Retype, word for word, every line of the records below starting at the one that contains "Lemma number_value_printed n" and ending at the one that contains "intros Hn. unfold"; include both of those lines and nothing more.

Stored items:
=== Section Start ===
Definition _extract_from_headers (headers : list (str * json)) : option Q :=
  first_parsed (λ k, parse_retry_after_header parse_http_date now (_headers_get headers k))
    ["retry-after"; "retry_after"; "retryAfter"].

Definition _extract_from_details (details : list (str * json)) : option Q :=
  first_some
    [first_parsed (λ k, _normalize_seconds (_headers_get details k))
       ["retry_after_seconds"; "retry_after"; "retryAfter"];
     as_dict (od_get "headers" details) ≫= _extract_from_headers;
     _extract_google_retry_after details].

Definition _extract_from_reset_at (error : failing_error) : option Q :=
  reset_at ← _normalize_seconds (ea_reset_at (fe_attrs error));
  Some (if Qle_bool now reset_at || Qltb 1000000000 reset_at
        then Qpymax 0 (reset_at - now) else reset_at).

Definition extract_retry_after_seconds (error : failing_error) : option Q :=
  first_some
    ([_extract_from_reset_at error;
      _normalize_seconds (ea_retry_after (fe_attrs error));
      as_dict (ea_details (fe_attrs error)) ≫= _extract_from_details;
      as_dict (fe_response_headers error) ≫= _extract_from_headers]
     ++ (_extract_from_message <$> _collect_message_candidates error)).
End extract.

(** ** The extracted hint is a wait *)

Definition nonneg (o : option Q) : Prop := ∀ x, o = Some x → (0 <= x)%Q.

Create HintDb seconds.

Lemma nonneg_None : nonneg None.
Proof. done. Qed.

Lemma nonneg_Some x : (0 <= x)%Q → nonneg (Some x).
Proof. by intros H y [= <-]. Qed.

Lemma nonneg_first_some l : Forall nonneg l → nonneg (first_some l).
Proof. induction 1 as [|[y|] l Hy _ IH]; cbn; [done|exact Hy|exact IH]. Qed.

Lemma nonneg_first_parsed {A} (f : A → option Q) l : (∀ a, nonneg (f a)) → nonneg (first_parsed f l).
Proof. intros H. apply nonneg_first_some, Forall_fmap, Forall_forall. intros a _. apply H. Qed.

Lemma nonneg_bind {A} (o : option A) (f : A → option Q) : (∀ a, nonneg (f a)) → nonneg (o ≫= f).
Proof. destruct o; cbn; [auto|done]. Qed.

Lemma nonneg_search f prev s : (∀ p t, nonneg (f p t)) → nonneg (search f prev s).
Proof.
  intros H. revert prev; induction s as [|c s IH]; intros prev; cbn;
    specialize (H prev); [specialize (H "")|specialize (H (String c s))]; destruct (f _ _); auto; done.
Qed.

Lemma dec_to_Q_nonneg m e : (0 <= m)%Z → (0 <= dec_to_Q m e)%Q.
Proof.
  intros Hm. unfold dec_to_Q. destruct (Z.leb_spec 0 e).
  - change 0%Q with (inject_Z 0). rewrite -Zle_Qle. apply Z.mul_nonneg_nonneg; [done|]. by apply Z.pow_nonneg.
  - apply Qle_shift_div_l.
    + change 0%Q with (inject_Z 0). rewrite -Zlt_Qlt. apply Z.pow_pos_nonneg; lia.
    + rewrite Qmult_0_l. change 0%Q with (inject_Z 0). by rewrite -Zle_Qle.
Qed.

Lemma seconds_of_float_nonneg x : nonneg (seconds_of_float x).
Proof.
  destruct x as [m e| |]; cbn; try apply nonneg_None.
  destruct (Z.ltb_spec m 0); [apply nonneg_None|]. by apply nonneg_Some, dec_to_Q_nonneg.
Qed.

#[export] Hint Resolve nonneg_None nonneg_Some nonneg_first_parsed nonneg_bind nonneg_search
  seconds_of_float_nonneg Qpymax_ge_l : seconds.

Lemma normalize_seconds_nonneg v : nonneg (_normalize_seconds v).
Proof. destruct v as [[]|]; cbn [_normalize_seconds]; eauto with seconds. Qed.

Lemma number_value_nonneg t : (0 <= number_value t)%Q.
Proof.
  unfold number_value. destruct (_ ≫= _) as [q|] eqn:E; cbn; [|lra].
  revert q E. apply nonneg_bind, seconds_of_float_nonneg.
Qed.

Lemma duration_multiplier_pos u : (0 <= _duration_multiplier u)%Q.
Proof. unfold _duration_multiplier. repeat case_match; lra. Qed.

#[export] Hint Resolve normalize_seconds_nonneg number_value_nonneg duration_multiplier_pos
  Qmult_le_0_compat : seconds.

Lemma group_seconds_nonneg g u : (0 <= u)%Q → (0 <= group_seconds g u)%Q.
Proof. destruct g; cbn; [auto with seconds|lra]. Qed.

Lemma match_duration_nonneg s : nonneg (match_duration s).
Proof.
  unfold match_duration. destruct (scan_group "h" s) as [h s1], (scan_group "m" s1) as [m s2],
    (scan_group "s" s2) as [sec s3].
  pose proof (group_seconds_nonneg h 3600 ltac:(lra)). pose proof (group_seconds_nonneg m 60 ltac:(lra)).
  pose proof (group_seconds_nonneg sec 1 ltac:(lra)).
  destruct (is_empty s3); [|done].
  destruct h, m, sec; try done; apply nonneg_Some; lra.
Qed.

Lemma parse_duration_nonneg d : nonneg (parse_duration_string d).
Proof.
  destruct d as [[]|]; cbn [parse_duration_string]; try done. destruct (is_empty _); [done|].
  pose proof (normalize_seconds_nonneg (Some (JStr (strip s)))).
  destruct (_normalize_seconds _); [done|apply match_duration_nonneg].
Qed.

#[export] Hint Resolve parse_duration_nonneg : seconds.

Lemma header_nonneg parse now v : nonneg (parse_retry_after_header parse now v).
Proof.
  unfold parse_retry_after_header. pose proof (normalize_seconds_nonneg v).
  destruct (_normalize_seconds v); [done|]. destruct v as [[]|]; try done.
  destruct (parse _); cbn; auto with seconds.
Qed.

#[export] Hint Resolve header_nonneg : seconds.

Lemma google_detail_nonneg d : nonneg (google_detail d).
Proof.
  unfold google_detail. pose proof (parse_duration_nonneg (od_get "retryDelay" d)).
  destruct (parse_duration_string _); [done|]. destruct (od_get "metadata" d) as [[]|]; auto with seconds.
Qed.

Lemma match_after_or_in_nonneg p s : nonneg (match_after_or_in p s).
Proof.
  apply nonneg_bind. intros r. destruct (scan_number r) as [[[t fr] r1]|]; [|done].
  destruct (take_word _). destruct (is_unit _); auto 6 with seconds.
Qed.

Lemma match_wait_nonneg p s : nonneg (match_wait p s).
Proof.
  apply nonneg_bind. intros r. destruct (scan_number r) as [[[t fr] r1]|]; [|done].
  destruct (take_word _). destruct (is_unit _); [auto 6 with seconds|].
  destruct (match r1 with "" => _ | _ => _ end); [auto 6 with seconds|].
  destruct fr; auto 6 with seconds.
Qed.

Lemma match_message_duration_nonneg p s : nonneg (match_message_duration p s).
Proof.
  unfold match_message_duration. destruct (match p with Some _ => _ | None => _ end); [done|].
  apply nonneg_bind. auto with seconds.
Qed.

#[export] Hint Resolve google_detail_nonneg match_after_or_in_nonneg match_wait_nonneg
  match_message_duration_nonneg : seconds.

Lemma extract_from_message_nonneg m : nonneg (_extract_from_message m).
Proof.
  unfold _extract_from_message. destruct (is_empty m); [done|].
  apply nonneg_first_some. repeat constructor; auto with seconds.
Qed.

Section extract_props.
Context (parse_http_date : str → option Q) (now : Q).

Lemma extract_from_reset_at_nonneg e : nonneg (_extract_from_reset_at now e).
Proof.
  intros x. unfold _extract_from_reset_at.
  pose proof (normalize_seconds_nonneg (ea_reset_at (fe_attrs e))) as H.
  destruct (_normalize_seconds _) as [r|]; cbn; [|done]. specialize (H r eq_refl).
  intros [= <-]. destruct (_ || _); auto with seconds.
Qed.

Lemma extract_from_details_nonneg d : nonneg (_extract_from_details parse_http_date now d).
Proof.
  apply nonneg_first_some. repeat constructor; unfold _extract_from_headers, _extract_google_retry_after;
    auto with seconds.
Qed.

(** Whatever an error carries (a reset time in the past, negative numbers,
    strings such as [nan] or [-5], an HTTP date, a sentence), the extracted hint is
    a wait: it is never negative. *)
Theorem retry_after_nonneg error seconds :
  extract_retry_after_seconds parse_http_date now error = Some seconds → (0 <= seconds)%Q.
Proof.
  revert seconds. apply nonneg_first_some, Forall_app. split.
  - repeat constructor; unfold _extract_from_headers;
      auto using extract_from_reset_at_nonneg, extract_from_details_nonneg with seconds.
  - apply Forall_fmap, Forall_forall. intros m _. apply extract_from_message_nonneg.
Qed.
End extract_props.

(** ** Printed durations *)

Definition unit_letter (c : ascii) : Prop := c = "h"%char ∨ c = "m"%char ∨ c = "s"%char.

Lemma drop_underscores_stop prev d c rest :
  all_digits d = true → prev ≠ "_"%char → c ≠ "_"%char →
  drop_underscores prev (d +:+ String c rest) = (λ r, d +:+ String c r) <$> drop_underscores c rest.
Proof.
  revert prev; induction d as [|x d IH]; intros prev; cbn [all_digits].
  - intros _ Hp Hc. rewrite sapp_nil_l. cbn [drop_underscores].
    destruct (Ascii.eqb_spec c "_"), (Ascii.eqb_spec prev "_"); try done.
  - intros [Hx Hd]%andb_true_iff Hp Hc. rewrite sapp_cons. cbn [drop_underscores].
    destruct (digit_plain x Hx) as (_ & Hu & _).
    destruct (Ascii.eqb_spec x "_"), (Ascii.eqb_spec prev "_"); try done. cbn [andb].
    rewrite IH //. by destruct (drop_underscores c rest).
Qed.

(** A number followed by a unit letter is not a float literal. *)
Lemma py_float_unit d c rest :
  all_digits d = true → d ≠ "" → unit_letter c →
  strip (d +:+ String c rest) = d +:+ String c rest → py_float (d +:+ String c rest) = None.
Proof.
  intros Hd Hne Hc Hs. unfold py_float. rewrite Hs drop_underscores_stop //; [by destruct Hc as [->|[->| ->]]|].
  destruct (drop_underscores c rest) as [r|]; [|done]. cbn [fmap option_fmap option_map mbind option_bind].
  assert (parse_decimal (d +:+ String c r) = None) as Hdec.
  { unfold parse_decimal. rewrite take_digits_all //.
    { intros c' r' [= <- _]. by destruct Hc as [->|[->| ->]]. }
    assert (is_empty d = false) as -> by by destruct d.
    by destruct Hc as [->|[->| ->]]. }
  destruct d as [|x d]; [done|]. cbn [all_digits] in Hd. apply andb_true_iff in Hd as [Hx _].
  rewrite sapp_cons in Hdec |- *. destruct (digit_plain x Hx) as (Hl & _ & H1 & H2 & Hi & Hn).
  assert (str_in (lower (String x (d +:+ String c r))) ["inf"; "infinity"] = false ∧
          String.eqb (lower (String x (d +:+ String c r))) "nan" = false) as [Hin Hnan].
  { cbn [lower]. rewrite Hl. unfold str_in. cbn [existsb]. unfold String.eqb. fold String.eqb.
    destruct (Ascii.eqb_spec x "i"); [done|]. destruct (Ascii.eqb_spec x "n"); [done|]. done. }
  clear Hl Hn Hi H1 H2 Hs Hc Hne.
  destruct x as [[] [] [] [] [] [] [] []]; try done; rewrite Hin Hnan Hdec; done.
Qed.

Lemma scan_group_printed u n rest :
  unit_letter u → scan_group u (str_of_N n +:+ String u rest) = (Some (str_of_N n), rest).
Proof.
  intros Hu. destruct (str_of_N_digits n) as [Hd Hne]. unfold scan_group, scan_number.
  rewrite take_digits_all //.
  { intros c' r' [= <- _]. by destruct Hu as [->|[->| ->]]. }
  assert (is_empty (str_of_N n) = false) as -> by by destruct (str_of_N n).
  by destruct Hu as [->|[->| ->]].
Qed.

Lemma number_value_printed n : (n < 2 ^ 53)%N → number_value (str_of_N n) = dec_to_Q (Z.of_N n) 0.
Proof.
  intros Hn. unfold number_value. rewrite py_float_str_of_N. destruct (mk_float_nat n Hn) as (m & -> & ->).
  cbn [mbind option_bind seconds_of_float]. destruct (Z.ltb_spec (Z.of_N n) 0); [lia|done].
Qed.

(** The two parsers of provider delays agree with the printed form: a delay
    written as hours, minutes and seconds is read by the canonical extraction as
    [3600 h + 60 m + s] seconds, and by the parser of the rate limit handler as the
    same number, except that the handler reads a zero delay as no hint at all. *)
Theorem duration_parsers_agree h m s :
  (h < 2 ^ 53)%N → (m < 2 ^ 53)%N → (s < 2 ^ 53)%N →
  let text := str_of_N h +:+ "h" +:+ str_of_N m +:+ "m" +:+ str_of_N s +:+ "s" in
  let total := (3600 * Z.of_N h + 60 * Z.of_N m + Z.of_N s)%Z in
  (∃ q, parse_duration_string (Some (JStr text)) = Some q ∧ (q == inject_Z total)%Q) ∧
  if (total =? 0)%Z then _parse_duration_string text = None
  else ∃ q, _parse_duration_string text = Some (Seconds q) ∧ (q == inject_Z total)%Q.
Proof.
  intros Hh Hm Hs text total. split; [|by apply duration_hms].
  destruct (str_of_N_digits h) as [Hd Hne].
  assert (strip text = text) as Hstrip.
  { subst text. destruct (str_of_N h) as [|c t] eqn:E; [done|]. cbn [all_digits] in Hd.
    apply andb_true_iff in Hd as [Hc _]. rewrite sapp_cons strip_head_nonspace; [by apply digit_not_space|].
    rewrite -sapp_cons -!sapp_assoc. by rewrite rstrip_app. }
  exists (dec_to_Q (Z.of_N h) 0 * 3600 + dec_to_Q (Z.of_N m) 0 * 60 + dec_to_Q (Z.of_N s) 0 * 1)%Q. split.
  - cbn [parse_duration_string]. rewrite Hstrip.
    assert (is_empty text = false) as -> by (subst text; by destruct (str_of_N h)).
    cbn [_normalize_seconds float_of_json]. subst text.
    change ("h" +:+ ?x) with (String "h" x) in *. change ("m" +:+ ?x) with (String "m" x) in *.
    rewrite py_float_unit //; [by left|]. cbn [mbind option_bind]. unfold match_duration.
    rewrite !scan_group_printed; [unfold unit_letter; tauto..|]. cbn [is_empty].
    unfold group_seconds. by rewrite !number_value_printed.
  - assert (∀ z, dec_to_Q z 0 == inject_Z z)%Q as Hq by (intros z; unfold dec_to_Q; cbn; by rewrite Z.mul_1_r).
    subst total. rewrite !Hq !inject_Z_plus !inject_Z_mult. ring.
Qed.

Lemma duration_parsers_agree_witness :
  ∃ q, parse_duration_string (Some (JStr "4h51m33s")) = Some q ∧ (q == 17493)%Q.
Proof. exact (proj1 (duration_parsers_agree 4 51 33 ltac:(lia) ltac:(lia) ltac:(lia))). Defined.

Definition sample_error : failing_error :=
  mk_failing_error
    (MkError (PyException "ProviderError") "rate limited" None None
       (Some (JDict [("headers", JDict [("RETRY-AFTER", JStr " 30 ")])])) None None None (Some (JInt (-5))) None)
    None.

Lemma retry_after_nonneg_witness :
  extract_retry_after_seconds (λ _, None) 0 sample_error = Some 30%Q ∧ (0 <= 30)%Q.
Proof.
  assert (extract_retry_after_seconds (λ _, None) 0 sample_error = Some 30%Q) as H by (vm_compute; reflexivity).
  exact (conj H (retry_after_nonneg (λ _, None) 0 sample_error 30 H)).
Defined.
=== Section End ===
#### [Expected output]
Lemma number_value_printed n : (n < 2 ^ 53)%N → number_value (str_of_N n) = dec_to_Q (Z.of_N n) 0.
Proof.
  intros Hn. unfold number_value. rewrite py_float_str_of_N. destruct (mk_float_nat n Hn) as (m & -> & ->).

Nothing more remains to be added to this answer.